#### DATA FOR THE TASK
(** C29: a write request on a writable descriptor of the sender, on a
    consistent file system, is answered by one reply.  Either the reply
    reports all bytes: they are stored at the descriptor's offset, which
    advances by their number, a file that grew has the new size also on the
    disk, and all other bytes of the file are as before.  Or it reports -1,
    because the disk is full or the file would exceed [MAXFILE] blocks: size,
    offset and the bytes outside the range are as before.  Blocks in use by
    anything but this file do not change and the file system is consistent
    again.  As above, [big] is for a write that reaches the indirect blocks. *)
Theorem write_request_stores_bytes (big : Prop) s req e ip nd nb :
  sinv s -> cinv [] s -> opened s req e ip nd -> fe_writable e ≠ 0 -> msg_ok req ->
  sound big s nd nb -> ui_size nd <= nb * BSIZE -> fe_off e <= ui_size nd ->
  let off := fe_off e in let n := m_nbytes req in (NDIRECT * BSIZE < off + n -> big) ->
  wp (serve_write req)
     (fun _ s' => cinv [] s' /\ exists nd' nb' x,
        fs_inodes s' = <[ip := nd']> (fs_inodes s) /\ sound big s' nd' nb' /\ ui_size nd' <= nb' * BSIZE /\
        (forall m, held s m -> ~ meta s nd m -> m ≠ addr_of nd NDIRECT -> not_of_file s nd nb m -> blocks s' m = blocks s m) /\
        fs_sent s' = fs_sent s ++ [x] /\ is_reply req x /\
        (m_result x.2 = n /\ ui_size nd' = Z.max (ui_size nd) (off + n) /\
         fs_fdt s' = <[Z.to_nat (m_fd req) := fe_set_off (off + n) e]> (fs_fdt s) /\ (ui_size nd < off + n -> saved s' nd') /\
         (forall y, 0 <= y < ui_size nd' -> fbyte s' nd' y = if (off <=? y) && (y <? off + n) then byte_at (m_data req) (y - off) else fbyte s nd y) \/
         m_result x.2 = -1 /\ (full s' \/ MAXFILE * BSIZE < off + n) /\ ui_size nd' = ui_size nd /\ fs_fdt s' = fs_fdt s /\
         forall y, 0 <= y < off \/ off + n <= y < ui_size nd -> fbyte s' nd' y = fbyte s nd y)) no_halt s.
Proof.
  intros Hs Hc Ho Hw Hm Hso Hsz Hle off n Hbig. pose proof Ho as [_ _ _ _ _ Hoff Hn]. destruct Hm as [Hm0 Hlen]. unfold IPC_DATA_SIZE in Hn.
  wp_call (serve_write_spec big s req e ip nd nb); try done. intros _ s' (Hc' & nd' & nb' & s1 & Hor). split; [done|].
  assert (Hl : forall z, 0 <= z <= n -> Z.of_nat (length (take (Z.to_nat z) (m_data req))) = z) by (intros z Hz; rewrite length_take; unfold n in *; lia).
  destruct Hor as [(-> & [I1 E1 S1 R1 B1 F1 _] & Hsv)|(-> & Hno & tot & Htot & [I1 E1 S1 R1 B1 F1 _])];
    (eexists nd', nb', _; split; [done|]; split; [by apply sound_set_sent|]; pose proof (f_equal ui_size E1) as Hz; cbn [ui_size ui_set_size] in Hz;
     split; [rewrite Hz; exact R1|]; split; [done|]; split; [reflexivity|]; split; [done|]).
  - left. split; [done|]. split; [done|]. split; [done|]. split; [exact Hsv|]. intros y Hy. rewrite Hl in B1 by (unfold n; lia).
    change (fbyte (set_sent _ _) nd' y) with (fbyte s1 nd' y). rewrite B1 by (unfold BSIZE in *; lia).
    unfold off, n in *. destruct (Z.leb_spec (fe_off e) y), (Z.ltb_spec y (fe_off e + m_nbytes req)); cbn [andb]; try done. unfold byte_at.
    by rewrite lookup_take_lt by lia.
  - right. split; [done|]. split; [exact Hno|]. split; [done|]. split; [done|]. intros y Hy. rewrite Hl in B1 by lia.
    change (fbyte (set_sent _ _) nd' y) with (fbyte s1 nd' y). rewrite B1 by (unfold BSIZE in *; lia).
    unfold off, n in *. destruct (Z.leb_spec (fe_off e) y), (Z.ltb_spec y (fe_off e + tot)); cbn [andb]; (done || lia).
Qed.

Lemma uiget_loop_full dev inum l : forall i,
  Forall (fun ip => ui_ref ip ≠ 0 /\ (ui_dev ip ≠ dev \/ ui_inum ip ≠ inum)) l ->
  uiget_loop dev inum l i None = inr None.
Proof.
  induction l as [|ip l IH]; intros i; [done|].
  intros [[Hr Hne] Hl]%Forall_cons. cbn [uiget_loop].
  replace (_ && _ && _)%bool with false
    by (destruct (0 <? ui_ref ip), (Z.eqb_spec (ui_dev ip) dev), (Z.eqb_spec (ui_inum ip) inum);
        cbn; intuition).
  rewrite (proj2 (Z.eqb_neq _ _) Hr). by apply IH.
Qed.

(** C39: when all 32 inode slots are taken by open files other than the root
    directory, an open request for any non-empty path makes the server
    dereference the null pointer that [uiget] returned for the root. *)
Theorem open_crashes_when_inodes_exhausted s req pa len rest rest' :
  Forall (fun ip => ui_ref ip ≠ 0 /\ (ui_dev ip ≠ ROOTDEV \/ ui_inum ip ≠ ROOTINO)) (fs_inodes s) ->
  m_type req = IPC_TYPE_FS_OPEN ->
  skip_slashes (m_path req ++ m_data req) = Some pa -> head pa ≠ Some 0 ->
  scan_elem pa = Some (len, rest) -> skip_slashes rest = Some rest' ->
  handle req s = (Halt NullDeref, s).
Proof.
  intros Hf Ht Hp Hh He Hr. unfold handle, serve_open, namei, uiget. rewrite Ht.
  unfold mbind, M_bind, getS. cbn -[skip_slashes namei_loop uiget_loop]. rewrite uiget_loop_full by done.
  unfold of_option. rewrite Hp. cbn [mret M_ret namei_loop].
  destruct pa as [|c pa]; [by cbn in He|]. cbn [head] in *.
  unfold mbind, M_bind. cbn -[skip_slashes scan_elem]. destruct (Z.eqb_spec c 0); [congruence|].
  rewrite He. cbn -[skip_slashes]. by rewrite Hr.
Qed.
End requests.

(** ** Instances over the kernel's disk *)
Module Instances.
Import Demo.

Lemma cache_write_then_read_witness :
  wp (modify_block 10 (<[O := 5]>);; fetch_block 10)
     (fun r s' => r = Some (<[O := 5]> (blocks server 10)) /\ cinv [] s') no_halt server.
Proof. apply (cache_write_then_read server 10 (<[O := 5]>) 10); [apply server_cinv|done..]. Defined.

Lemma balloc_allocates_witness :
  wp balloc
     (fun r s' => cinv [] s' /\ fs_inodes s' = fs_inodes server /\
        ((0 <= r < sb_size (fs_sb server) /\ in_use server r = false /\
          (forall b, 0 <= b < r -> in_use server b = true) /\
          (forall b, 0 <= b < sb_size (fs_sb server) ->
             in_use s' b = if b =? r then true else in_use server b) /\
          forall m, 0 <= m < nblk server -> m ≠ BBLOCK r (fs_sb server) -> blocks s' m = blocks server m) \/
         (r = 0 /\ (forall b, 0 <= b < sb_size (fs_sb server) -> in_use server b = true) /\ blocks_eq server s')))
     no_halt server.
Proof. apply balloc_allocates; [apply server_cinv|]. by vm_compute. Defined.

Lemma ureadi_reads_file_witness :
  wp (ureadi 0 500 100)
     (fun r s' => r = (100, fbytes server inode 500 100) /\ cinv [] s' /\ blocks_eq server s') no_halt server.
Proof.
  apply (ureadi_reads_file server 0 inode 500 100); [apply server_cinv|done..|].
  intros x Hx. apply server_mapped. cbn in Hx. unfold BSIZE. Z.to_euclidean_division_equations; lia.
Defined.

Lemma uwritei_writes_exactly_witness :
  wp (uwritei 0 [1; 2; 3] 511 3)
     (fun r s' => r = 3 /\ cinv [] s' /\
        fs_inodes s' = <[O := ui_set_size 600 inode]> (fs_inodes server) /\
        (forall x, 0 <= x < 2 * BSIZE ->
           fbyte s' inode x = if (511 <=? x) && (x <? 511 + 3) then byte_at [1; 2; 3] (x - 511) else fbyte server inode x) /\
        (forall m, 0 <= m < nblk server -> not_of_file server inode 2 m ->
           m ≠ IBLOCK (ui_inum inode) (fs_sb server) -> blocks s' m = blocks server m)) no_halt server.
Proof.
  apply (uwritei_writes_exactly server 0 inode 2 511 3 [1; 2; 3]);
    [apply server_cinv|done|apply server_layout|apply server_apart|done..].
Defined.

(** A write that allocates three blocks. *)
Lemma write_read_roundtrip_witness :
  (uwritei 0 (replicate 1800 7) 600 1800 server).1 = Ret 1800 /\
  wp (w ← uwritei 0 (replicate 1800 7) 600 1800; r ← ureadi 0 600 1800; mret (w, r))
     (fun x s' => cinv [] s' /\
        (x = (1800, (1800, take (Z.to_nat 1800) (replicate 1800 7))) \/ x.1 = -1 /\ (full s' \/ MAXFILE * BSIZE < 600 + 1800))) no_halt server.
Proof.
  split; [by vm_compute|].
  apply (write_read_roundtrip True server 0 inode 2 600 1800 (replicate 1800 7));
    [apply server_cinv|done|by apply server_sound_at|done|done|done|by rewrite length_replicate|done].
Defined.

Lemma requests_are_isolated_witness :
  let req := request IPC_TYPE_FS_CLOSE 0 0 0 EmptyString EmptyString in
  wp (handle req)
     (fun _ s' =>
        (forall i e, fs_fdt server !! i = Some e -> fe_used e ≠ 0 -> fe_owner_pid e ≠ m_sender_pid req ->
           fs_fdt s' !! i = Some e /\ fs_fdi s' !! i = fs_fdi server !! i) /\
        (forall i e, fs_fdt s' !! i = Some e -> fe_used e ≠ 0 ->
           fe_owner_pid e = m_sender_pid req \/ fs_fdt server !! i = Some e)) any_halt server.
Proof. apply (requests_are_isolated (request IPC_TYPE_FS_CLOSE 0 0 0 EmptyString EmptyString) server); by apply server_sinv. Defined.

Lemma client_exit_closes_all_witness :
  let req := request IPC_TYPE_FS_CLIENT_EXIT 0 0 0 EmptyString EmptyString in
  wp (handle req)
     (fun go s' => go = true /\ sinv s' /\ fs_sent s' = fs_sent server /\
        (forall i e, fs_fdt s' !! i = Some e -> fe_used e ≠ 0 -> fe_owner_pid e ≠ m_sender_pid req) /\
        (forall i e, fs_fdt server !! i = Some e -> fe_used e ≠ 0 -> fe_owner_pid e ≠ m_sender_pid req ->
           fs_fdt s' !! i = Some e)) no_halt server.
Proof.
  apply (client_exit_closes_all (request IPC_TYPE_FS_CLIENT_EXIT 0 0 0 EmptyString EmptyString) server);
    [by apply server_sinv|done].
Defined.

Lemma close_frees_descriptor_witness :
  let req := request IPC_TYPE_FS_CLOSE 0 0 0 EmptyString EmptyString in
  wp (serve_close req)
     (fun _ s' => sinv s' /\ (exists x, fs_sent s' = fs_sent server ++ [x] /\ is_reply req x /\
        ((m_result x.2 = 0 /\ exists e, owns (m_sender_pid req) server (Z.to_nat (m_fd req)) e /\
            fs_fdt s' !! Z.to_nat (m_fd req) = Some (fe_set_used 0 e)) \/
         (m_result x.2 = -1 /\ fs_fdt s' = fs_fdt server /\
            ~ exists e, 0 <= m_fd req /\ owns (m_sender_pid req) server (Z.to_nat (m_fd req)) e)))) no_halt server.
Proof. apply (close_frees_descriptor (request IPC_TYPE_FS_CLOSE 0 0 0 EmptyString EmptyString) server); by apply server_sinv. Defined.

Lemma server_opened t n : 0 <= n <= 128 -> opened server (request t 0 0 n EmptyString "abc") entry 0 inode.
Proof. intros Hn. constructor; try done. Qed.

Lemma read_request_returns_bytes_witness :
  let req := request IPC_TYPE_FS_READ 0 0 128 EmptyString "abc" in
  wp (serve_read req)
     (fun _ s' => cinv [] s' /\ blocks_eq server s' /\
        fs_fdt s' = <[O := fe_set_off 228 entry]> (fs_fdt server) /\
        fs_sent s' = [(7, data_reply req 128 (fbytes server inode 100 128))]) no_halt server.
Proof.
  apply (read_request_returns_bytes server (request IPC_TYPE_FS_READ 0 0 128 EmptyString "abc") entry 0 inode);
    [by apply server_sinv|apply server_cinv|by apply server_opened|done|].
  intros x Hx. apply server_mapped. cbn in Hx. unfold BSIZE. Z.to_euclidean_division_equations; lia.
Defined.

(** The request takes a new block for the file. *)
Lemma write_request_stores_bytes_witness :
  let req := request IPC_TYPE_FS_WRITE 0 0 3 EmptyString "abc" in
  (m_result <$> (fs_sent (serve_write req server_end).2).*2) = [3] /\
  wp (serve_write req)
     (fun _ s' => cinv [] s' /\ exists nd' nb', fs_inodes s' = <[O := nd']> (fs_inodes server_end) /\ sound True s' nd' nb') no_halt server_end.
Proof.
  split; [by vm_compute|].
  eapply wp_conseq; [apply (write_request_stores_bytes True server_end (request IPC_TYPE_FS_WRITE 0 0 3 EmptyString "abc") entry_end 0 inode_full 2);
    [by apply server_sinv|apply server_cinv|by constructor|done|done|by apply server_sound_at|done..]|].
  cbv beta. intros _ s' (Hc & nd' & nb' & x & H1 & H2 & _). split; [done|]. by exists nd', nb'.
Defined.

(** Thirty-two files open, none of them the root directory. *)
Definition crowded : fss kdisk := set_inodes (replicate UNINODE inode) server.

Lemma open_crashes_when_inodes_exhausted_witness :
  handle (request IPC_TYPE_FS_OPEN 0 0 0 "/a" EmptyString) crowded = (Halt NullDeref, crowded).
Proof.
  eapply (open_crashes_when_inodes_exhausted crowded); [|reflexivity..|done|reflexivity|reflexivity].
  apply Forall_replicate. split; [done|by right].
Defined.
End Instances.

#### TASK TO CARRY OUT
Considering only the material above, set down every line from the one with "induction l as" to the one with "(** C39: when", inclusive, exactly as written.

#### ANSWER BOX
  induction l as [|ip l IH]; intros i; [done|].
  intros [[Hr Hne] Hl]%Forall_cons. cbn [uiget_loop].
  replace (_ && _ && _)%bool with false
    by (destruct (0 <? ui_ref ip), (Z.eqb_spec (ui_dev ip) dev), (Z.eqb_spec (ui_inum ip) inum);
        cbn; intuition).
  rewrite (proj2 (Z.eqb_neq _ _) Hr). by apply IH.
Qed.

(** C39: when all 32 inode slots are taken by open files other than the root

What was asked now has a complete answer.